> WHAT IS REQUIRED
List each line of the data that holds the word "assert".

> RECORDED INFORMATION
^^^^^^^^^^^^^^^^
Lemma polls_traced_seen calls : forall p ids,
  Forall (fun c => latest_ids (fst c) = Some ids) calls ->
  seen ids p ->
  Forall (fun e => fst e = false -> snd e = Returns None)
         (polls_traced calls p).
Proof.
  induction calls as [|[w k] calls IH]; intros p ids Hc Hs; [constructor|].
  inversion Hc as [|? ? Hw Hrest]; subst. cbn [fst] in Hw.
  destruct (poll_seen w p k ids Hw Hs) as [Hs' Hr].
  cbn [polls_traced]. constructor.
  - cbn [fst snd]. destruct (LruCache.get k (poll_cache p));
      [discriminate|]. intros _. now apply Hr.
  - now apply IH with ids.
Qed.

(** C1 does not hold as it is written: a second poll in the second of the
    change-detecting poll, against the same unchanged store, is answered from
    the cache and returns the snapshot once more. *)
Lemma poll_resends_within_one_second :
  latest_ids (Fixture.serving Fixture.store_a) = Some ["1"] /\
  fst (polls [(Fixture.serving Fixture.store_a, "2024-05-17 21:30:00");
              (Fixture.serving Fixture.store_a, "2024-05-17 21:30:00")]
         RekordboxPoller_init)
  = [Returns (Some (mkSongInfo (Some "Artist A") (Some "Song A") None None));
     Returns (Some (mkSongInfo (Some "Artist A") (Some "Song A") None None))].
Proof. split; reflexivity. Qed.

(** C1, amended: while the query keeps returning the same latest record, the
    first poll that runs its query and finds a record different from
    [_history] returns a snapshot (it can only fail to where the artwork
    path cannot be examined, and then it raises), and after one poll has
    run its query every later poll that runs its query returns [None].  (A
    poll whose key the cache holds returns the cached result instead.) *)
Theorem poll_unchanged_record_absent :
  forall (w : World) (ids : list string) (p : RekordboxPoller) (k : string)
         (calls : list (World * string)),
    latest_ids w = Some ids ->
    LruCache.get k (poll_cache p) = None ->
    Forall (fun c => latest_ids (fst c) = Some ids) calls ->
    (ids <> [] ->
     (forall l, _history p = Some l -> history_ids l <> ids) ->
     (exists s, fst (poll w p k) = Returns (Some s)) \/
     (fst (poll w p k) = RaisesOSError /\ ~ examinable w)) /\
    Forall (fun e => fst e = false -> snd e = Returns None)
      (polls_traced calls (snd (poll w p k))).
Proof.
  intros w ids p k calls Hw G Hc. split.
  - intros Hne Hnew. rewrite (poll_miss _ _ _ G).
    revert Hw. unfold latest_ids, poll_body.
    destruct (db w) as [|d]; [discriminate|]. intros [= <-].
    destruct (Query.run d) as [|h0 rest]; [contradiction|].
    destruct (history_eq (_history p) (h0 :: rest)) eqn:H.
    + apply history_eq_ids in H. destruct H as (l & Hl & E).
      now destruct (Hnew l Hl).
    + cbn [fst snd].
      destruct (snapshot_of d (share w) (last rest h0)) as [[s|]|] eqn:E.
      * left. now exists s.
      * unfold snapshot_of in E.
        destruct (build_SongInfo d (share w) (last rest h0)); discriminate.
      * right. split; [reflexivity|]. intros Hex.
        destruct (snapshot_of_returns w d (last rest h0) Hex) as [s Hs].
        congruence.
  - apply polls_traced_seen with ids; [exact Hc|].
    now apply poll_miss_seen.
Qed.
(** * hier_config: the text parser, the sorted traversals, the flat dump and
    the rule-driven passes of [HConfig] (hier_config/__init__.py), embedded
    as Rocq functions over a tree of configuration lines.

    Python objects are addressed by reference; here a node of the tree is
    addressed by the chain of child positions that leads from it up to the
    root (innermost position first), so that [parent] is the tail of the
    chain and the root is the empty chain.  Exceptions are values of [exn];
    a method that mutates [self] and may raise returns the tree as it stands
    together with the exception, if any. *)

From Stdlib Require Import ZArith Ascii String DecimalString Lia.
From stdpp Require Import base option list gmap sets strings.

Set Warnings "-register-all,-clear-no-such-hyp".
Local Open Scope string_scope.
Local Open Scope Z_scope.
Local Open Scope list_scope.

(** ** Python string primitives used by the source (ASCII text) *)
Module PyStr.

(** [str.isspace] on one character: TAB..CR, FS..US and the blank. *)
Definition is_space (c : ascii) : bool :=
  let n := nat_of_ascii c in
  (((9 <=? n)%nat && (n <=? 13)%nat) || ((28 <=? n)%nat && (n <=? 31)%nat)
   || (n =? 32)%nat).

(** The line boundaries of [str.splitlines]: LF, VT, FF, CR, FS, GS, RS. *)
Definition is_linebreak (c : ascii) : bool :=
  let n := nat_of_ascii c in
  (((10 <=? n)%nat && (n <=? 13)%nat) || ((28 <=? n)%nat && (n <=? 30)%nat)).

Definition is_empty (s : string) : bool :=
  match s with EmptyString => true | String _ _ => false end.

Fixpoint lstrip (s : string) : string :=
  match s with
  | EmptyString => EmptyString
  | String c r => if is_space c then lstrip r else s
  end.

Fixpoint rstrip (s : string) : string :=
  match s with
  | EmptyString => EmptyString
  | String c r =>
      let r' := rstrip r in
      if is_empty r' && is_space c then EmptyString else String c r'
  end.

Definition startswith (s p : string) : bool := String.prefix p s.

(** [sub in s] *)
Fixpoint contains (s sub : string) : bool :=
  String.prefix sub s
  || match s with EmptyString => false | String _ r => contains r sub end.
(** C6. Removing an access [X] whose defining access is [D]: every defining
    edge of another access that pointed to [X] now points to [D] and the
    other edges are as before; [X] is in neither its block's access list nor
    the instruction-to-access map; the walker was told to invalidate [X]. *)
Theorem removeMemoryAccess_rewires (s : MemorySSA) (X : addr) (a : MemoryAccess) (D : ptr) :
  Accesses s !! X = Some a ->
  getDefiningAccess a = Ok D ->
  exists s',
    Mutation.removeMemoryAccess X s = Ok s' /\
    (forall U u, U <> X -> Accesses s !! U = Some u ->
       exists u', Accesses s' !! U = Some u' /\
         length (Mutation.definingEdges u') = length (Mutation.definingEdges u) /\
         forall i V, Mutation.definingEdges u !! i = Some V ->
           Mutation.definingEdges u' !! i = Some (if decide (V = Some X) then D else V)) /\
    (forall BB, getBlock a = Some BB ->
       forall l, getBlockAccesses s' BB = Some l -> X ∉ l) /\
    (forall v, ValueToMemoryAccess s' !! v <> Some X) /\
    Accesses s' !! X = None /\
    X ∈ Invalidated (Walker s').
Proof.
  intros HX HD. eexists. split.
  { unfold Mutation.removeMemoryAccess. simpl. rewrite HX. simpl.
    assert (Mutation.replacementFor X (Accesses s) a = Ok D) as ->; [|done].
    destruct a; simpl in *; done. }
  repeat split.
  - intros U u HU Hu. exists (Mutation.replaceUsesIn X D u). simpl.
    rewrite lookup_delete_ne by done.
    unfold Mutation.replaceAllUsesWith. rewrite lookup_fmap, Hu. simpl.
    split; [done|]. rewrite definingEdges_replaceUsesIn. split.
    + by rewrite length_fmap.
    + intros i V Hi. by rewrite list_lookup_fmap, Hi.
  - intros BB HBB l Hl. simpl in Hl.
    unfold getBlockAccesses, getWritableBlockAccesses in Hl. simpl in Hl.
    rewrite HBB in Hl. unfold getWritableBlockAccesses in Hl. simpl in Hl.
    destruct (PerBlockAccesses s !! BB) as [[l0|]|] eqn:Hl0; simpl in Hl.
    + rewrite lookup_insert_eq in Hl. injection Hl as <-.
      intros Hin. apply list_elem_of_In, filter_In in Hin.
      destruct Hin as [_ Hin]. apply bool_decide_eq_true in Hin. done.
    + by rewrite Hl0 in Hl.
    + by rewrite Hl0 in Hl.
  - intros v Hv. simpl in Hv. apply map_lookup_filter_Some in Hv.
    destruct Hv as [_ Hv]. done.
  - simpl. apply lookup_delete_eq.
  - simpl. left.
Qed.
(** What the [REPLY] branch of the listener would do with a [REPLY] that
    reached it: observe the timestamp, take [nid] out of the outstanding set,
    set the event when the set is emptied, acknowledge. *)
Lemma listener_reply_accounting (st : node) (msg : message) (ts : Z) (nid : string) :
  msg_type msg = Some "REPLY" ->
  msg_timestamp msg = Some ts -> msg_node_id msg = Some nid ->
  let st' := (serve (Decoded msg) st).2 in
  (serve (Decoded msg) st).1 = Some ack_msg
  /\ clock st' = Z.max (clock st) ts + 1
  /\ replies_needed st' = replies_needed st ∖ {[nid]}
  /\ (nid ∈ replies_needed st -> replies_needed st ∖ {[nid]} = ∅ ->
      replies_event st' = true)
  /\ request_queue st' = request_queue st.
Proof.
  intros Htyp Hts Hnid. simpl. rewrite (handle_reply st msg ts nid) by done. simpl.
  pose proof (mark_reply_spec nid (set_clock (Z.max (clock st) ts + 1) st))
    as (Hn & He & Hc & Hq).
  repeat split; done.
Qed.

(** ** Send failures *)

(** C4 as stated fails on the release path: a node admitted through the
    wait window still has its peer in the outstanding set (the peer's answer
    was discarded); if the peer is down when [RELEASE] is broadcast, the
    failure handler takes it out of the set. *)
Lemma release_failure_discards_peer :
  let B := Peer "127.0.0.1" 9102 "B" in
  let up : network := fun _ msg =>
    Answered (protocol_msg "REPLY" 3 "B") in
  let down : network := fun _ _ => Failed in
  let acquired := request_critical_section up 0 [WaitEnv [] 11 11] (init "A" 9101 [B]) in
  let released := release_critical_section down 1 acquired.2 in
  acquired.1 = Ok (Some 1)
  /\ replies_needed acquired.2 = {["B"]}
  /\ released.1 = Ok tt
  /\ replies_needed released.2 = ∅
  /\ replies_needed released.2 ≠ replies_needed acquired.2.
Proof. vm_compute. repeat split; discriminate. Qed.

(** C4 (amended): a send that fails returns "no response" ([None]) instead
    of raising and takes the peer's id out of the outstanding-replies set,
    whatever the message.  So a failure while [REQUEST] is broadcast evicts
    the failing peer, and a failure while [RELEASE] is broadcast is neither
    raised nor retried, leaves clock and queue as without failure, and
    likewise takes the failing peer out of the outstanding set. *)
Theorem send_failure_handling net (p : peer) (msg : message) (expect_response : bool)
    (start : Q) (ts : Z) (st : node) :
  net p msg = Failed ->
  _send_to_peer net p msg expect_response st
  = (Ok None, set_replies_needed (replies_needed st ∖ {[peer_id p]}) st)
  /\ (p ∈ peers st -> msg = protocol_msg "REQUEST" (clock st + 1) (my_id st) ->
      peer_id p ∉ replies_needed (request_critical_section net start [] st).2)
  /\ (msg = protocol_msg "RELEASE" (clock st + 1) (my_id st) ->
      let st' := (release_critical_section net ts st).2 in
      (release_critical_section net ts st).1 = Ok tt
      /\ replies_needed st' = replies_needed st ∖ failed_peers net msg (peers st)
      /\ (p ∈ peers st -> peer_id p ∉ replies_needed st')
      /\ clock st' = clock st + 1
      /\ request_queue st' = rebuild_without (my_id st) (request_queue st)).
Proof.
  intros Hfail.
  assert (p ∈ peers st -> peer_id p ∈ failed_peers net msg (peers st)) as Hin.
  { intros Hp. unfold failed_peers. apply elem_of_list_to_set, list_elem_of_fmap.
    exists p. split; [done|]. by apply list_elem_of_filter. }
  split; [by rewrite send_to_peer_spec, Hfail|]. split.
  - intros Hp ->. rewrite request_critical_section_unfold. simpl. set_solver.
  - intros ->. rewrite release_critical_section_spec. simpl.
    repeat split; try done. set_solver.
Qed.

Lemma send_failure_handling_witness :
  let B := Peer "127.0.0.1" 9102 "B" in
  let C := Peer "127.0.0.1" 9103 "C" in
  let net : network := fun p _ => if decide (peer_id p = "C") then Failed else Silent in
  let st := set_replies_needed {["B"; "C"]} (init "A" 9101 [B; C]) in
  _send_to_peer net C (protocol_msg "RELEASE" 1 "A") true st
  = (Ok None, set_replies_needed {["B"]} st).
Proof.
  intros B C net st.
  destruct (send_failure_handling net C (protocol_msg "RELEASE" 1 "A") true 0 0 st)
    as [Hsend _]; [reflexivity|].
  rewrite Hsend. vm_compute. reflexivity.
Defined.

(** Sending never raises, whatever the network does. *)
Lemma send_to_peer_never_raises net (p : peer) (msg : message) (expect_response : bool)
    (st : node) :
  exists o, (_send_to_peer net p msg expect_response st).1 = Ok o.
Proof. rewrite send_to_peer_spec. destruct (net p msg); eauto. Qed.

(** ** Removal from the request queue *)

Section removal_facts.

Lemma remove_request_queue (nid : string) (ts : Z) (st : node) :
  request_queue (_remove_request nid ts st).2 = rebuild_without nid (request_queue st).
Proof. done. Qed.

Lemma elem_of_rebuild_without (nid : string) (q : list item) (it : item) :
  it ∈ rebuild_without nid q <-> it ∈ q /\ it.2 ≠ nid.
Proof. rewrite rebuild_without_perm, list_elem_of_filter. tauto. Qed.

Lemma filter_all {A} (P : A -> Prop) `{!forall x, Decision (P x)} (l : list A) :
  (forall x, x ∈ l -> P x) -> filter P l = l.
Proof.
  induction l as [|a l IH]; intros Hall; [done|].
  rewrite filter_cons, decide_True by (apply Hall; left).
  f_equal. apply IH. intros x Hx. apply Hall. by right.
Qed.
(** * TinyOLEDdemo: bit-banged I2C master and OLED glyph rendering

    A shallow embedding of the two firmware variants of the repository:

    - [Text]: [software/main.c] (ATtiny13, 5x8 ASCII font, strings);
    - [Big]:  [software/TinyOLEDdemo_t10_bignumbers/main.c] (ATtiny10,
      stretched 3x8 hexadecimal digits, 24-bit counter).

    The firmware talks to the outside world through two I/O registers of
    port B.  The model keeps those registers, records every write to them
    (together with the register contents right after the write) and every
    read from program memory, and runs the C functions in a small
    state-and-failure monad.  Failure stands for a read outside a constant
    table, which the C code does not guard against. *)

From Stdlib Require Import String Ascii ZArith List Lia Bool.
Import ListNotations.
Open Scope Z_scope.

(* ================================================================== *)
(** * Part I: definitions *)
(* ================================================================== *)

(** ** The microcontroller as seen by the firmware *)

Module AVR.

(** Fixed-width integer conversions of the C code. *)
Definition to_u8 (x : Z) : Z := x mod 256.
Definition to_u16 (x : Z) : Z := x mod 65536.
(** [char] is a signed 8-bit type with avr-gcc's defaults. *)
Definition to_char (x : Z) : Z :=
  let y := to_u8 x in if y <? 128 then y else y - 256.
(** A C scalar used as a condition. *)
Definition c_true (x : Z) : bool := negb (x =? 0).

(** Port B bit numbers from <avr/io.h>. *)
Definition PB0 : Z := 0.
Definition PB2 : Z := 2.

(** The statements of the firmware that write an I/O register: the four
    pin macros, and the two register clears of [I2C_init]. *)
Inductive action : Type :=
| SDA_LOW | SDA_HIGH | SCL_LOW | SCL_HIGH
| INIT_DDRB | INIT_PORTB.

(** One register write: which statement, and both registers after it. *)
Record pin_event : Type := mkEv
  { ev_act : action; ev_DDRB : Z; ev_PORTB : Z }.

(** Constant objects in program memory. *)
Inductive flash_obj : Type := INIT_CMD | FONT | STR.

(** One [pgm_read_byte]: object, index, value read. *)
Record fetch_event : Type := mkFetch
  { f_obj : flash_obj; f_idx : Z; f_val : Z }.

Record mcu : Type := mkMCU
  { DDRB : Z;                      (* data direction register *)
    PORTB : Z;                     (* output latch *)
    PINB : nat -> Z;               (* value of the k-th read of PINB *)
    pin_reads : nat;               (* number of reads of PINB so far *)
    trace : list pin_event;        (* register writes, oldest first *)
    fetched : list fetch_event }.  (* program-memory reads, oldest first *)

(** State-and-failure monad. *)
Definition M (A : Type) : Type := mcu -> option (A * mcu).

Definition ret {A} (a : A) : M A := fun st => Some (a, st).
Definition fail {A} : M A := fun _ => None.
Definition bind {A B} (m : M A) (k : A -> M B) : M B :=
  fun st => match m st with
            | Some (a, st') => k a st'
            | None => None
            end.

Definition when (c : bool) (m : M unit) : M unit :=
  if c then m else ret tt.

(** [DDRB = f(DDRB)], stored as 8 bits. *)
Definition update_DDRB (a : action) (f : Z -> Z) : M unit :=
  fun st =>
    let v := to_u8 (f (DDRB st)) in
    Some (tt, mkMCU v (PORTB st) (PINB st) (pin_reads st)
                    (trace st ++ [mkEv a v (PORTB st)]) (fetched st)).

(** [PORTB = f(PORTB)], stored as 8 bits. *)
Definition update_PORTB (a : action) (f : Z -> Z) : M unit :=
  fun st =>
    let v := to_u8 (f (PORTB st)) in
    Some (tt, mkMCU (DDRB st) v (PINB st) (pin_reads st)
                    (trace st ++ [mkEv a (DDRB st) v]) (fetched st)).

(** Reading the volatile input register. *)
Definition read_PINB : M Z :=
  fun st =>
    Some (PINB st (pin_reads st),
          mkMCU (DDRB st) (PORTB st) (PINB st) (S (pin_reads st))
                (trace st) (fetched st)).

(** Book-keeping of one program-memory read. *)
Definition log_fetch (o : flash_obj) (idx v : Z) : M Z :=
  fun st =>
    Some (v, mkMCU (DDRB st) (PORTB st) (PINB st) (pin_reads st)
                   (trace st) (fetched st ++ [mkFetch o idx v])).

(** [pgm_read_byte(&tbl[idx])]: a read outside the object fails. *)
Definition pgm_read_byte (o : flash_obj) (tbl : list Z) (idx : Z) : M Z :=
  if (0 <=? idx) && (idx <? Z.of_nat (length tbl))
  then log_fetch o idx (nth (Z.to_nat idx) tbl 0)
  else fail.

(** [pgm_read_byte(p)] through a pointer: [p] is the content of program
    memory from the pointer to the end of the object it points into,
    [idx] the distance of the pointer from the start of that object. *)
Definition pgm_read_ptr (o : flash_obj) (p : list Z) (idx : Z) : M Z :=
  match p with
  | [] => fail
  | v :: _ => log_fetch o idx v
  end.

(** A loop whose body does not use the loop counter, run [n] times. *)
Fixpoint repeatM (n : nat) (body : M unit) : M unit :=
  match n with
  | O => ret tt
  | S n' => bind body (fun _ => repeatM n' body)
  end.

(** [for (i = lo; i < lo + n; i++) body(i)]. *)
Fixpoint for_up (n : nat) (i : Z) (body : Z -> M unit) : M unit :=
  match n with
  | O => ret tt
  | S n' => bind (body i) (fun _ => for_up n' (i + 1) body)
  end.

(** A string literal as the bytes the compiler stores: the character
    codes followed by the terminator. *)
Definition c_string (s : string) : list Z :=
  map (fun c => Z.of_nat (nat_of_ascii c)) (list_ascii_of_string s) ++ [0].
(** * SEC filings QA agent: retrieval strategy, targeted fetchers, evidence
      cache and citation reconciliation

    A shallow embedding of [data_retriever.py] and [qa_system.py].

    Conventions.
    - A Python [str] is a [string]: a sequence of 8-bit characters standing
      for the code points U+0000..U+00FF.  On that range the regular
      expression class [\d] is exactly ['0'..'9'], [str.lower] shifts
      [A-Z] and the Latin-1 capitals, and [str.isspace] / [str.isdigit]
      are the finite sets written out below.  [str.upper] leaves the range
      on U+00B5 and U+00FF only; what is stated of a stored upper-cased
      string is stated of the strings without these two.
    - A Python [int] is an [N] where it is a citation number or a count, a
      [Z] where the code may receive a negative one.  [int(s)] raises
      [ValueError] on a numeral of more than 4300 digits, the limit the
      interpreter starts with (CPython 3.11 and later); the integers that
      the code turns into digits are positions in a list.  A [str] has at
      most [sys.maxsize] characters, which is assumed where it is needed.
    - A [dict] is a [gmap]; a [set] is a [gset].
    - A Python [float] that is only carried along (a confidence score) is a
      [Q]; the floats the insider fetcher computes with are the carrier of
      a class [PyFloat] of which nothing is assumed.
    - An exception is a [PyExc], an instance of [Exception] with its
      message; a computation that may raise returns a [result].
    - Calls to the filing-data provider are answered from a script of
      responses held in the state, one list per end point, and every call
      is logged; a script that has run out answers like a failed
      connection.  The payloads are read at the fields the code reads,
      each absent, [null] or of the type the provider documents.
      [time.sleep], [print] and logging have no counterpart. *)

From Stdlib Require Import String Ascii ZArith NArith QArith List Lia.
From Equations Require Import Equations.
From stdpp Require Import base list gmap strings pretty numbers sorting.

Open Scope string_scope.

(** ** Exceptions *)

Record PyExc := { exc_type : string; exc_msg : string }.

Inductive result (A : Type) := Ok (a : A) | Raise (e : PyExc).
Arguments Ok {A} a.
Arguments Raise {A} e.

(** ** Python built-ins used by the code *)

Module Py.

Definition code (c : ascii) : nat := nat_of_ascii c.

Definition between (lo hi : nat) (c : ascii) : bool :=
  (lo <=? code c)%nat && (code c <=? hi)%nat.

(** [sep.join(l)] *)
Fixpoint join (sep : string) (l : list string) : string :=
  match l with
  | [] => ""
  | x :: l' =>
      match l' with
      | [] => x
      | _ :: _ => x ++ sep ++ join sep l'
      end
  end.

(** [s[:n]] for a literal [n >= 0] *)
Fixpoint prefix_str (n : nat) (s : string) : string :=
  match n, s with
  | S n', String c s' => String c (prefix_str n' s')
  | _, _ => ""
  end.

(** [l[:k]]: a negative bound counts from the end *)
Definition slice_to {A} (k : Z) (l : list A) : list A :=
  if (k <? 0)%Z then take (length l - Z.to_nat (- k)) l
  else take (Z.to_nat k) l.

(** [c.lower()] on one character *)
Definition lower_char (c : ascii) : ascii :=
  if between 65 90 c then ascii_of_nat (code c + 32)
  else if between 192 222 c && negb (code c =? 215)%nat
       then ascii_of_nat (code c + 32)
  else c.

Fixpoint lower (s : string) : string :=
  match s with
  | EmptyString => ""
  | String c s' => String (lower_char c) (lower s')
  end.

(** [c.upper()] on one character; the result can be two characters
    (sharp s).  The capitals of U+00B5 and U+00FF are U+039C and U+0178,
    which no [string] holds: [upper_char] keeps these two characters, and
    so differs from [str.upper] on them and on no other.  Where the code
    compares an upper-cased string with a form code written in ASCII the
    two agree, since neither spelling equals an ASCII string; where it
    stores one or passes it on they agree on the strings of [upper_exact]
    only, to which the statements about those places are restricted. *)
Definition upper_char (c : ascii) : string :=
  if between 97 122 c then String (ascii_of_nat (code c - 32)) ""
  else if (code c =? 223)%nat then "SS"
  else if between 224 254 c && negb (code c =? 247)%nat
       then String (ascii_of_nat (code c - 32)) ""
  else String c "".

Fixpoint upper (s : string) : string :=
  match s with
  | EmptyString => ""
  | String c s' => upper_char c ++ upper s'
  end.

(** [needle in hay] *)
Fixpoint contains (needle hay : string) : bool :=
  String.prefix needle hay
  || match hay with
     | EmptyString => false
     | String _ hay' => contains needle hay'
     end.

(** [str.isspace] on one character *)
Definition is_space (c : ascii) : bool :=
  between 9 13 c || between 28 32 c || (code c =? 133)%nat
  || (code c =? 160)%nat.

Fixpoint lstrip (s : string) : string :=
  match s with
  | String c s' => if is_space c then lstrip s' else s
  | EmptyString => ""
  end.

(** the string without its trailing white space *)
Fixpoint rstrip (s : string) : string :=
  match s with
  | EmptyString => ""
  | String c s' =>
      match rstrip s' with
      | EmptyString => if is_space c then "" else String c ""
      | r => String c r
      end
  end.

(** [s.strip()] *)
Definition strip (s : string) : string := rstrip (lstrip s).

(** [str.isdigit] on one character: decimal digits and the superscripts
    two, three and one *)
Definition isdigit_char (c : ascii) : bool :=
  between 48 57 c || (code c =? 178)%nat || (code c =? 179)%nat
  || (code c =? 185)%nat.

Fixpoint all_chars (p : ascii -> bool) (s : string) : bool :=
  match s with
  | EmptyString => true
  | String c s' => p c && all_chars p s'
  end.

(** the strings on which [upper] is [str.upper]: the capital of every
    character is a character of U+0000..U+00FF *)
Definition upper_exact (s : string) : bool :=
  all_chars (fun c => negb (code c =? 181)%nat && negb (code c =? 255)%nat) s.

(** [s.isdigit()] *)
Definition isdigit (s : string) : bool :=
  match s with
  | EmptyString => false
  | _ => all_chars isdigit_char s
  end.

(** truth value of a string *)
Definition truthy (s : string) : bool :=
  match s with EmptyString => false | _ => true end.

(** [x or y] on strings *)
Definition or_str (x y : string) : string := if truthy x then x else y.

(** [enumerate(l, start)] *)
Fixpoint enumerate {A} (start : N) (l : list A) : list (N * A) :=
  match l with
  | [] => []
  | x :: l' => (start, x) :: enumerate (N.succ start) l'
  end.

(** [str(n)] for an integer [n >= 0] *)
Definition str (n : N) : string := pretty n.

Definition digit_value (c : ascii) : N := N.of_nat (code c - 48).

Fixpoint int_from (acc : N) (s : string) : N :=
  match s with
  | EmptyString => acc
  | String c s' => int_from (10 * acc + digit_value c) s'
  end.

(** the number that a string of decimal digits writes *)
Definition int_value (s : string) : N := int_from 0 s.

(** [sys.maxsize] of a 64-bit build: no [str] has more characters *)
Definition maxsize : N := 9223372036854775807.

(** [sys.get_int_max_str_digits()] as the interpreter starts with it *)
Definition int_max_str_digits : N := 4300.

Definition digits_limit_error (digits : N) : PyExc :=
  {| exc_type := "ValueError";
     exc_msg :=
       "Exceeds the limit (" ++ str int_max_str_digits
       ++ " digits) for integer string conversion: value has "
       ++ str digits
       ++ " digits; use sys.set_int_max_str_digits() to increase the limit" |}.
^^^^^^^^^^^^^^^^
> TASK ANSWER
    assert (Mutation.replacementFor X (Accesses s) a = Ok D) as ->; [|done].
  assert (p ∈ peers st -> peer_id p ∈ failed_peers net msg (peers st)) as Hin.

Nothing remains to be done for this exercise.